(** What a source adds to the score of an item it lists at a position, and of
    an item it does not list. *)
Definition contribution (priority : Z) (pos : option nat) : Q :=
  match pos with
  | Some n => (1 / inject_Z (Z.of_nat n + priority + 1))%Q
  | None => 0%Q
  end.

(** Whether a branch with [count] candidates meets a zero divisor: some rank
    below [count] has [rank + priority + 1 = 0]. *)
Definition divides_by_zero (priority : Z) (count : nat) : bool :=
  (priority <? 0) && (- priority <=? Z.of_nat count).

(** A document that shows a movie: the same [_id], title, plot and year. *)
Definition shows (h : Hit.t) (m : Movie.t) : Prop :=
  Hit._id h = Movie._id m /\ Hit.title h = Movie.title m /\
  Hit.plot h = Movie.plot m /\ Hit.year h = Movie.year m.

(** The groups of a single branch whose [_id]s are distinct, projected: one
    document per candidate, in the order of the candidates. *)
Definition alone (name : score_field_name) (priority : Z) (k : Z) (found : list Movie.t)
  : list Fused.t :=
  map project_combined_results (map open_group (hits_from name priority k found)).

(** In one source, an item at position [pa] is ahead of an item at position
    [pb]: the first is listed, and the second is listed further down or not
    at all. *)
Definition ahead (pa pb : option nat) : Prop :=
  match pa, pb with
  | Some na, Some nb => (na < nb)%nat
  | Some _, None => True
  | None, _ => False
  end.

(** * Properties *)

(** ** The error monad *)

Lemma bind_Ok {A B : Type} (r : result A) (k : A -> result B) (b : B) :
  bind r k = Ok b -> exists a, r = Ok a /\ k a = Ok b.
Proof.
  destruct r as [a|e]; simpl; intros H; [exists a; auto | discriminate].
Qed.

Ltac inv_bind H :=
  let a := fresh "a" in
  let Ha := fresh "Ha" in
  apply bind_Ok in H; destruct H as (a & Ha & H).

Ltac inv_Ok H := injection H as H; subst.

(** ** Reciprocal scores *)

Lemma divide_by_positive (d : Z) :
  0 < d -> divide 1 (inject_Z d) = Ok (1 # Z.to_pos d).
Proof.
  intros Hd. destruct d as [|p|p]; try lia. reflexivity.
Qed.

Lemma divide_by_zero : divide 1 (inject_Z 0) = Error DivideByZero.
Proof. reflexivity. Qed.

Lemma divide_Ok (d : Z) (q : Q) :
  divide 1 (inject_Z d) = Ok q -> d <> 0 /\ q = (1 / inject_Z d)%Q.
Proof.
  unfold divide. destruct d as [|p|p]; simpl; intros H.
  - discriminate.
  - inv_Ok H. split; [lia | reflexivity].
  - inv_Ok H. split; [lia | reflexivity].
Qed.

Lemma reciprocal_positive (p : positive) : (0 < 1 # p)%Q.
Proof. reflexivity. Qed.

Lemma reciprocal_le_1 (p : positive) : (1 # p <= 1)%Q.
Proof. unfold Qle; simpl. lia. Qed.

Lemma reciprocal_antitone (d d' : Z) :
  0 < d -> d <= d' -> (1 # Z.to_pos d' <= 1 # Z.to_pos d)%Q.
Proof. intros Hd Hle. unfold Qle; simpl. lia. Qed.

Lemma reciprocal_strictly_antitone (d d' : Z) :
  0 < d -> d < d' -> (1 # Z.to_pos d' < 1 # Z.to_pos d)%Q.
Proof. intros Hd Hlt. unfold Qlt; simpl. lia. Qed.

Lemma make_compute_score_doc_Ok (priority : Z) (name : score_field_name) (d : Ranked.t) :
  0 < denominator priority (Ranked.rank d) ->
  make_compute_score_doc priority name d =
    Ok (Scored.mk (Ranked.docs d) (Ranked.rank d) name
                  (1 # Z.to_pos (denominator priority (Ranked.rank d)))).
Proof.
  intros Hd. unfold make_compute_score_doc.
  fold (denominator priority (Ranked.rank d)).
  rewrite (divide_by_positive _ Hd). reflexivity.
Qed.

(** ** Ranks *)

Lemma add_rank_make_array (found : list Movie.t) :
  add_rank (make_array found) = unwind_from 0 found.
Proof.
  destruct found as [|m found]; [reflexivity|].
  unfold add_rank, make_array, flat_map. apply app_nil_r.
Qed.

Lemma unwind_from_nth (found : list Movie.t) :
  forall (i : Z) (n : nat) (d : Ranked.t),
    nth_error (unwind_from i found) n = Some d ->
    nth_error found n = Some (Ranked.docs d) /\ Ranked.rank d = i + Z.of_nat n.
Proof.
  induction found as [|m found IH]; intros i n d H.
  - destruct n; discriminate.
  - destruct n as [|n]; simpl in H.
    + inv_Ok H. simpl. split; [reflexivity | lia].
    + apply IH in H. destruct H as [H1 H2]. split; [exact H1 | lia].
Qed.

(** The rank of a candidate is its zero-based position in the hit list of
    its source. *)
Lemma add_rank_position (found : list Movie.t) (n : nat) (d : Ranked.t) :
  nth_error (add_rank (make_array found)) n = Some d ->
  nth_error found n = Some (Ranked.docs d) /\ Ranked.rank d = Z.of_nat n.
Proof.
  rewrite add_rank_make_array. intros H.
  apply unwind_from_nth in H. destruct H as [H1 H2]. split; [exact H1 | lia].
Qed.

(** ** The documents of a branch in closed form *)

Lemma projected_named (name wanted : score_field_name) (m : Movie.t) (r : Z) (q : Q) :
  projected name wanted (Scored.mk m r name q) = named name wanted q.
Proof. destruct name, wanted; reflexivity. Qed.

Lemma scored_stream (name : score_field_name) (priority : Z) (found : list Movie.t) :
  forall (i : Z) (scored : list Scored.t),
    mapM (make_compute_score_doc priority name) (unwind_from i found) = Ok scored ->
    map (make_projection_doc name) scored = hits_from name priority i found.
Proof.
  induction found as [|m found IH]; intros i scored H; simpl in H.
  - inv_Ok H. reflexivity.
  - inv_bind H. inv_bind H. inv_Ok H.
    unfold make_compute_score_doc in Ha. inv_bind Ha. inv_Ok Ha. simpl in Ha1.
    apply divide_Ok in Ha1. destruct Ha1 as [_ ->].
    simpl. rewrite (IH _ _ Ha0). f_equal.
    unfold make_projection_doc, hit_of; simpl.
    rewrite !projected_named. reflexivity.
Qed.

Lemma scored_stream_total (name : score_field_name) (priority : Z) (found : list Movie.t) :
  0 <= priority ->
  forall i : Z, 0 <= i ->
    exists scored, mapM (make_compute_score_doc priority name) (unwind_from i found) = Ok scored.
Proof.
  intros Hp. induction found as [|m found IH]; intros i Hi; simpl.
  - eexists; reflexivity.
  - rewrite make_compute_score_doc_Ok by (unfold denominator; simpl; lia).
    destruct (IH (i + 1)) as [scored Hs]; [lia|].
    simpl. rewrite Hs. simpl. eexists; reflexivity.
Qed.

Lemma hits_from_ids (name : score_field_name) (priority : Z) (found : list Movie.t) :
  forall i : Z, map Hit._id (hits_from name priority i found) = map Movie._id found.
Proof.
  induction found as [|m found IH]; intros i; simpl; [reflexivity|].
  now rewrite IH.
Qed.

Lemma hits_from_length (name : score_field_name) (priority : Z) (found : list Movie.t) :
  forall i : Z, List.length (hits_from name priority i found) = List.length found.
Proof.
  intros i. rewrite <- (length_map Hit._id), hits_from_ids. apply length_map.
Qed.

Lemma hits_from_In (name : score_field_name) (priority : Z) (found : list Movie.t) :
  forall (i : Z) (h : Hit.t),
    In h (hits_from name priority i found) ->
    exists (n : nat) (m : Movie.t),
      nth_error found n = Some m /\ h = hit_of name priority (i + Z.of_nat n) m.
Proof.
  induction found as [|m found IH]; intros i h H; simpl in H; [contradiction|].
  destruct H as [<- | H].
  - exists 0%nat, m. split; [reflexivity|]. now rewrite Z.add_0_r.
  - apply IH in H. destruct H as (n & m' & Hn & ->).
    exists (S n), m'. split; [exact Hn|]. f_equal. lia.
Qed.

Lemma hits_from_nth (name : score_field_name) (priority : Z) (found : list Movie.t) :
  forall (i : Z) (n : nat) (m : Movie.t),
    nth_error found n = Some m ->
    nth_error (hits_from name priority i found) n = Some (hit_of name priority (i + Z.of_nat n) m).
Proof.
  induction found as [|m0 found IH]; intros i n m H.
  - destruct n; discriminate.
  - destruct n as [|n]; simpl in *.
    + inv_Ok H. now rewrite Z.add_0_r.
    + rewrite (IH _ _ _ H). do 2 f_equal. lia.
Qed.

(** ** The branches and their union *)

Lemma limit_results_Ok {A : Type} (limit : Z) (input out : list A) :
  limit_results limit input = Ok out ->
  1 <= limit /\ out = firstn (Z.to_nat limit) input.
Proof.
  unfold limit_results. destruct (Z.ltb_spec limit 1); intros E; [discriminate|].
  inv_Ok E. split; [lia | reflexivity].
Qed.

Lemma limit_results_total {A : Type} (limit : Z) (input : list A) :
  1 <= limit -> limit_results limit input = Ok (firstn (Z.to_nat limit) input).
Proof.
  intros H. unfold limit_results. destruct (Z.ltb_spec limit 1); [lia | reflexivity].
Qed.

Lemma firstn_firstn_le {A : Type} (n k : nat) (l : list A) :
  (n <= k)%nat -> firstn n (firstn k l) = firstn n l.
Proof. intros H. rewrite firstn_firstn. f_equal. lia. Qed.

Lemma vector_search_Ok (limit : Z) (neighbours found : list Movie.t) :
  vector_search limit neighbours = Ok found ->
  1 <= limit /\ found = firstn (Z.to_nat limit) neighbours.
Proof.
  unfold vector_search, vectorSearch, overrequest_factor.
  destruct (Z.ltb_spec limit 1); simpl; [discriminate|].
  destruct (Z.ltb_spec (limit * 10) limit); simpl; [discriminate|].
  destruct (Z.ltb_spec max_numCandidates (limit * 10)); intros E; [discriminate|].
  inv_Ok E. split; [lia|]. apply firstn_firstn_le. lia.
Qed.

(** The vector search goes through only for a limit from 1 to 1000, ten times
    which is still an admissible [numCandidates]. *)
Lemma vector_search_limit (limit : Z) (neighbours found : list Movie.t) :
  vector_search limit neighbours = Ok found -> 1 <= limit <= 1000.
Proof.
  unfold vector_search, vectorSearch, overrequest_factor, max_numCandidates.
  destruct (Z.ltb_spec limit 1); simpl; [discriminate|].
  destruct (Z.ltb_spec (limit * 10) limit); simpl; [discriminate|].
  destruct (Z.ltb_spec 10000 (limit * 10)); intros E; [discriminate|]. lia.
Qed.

* **What the task requires**: One number is the full answer: how many lines of the records include the string "exact".

* **Output for this exercise**: 3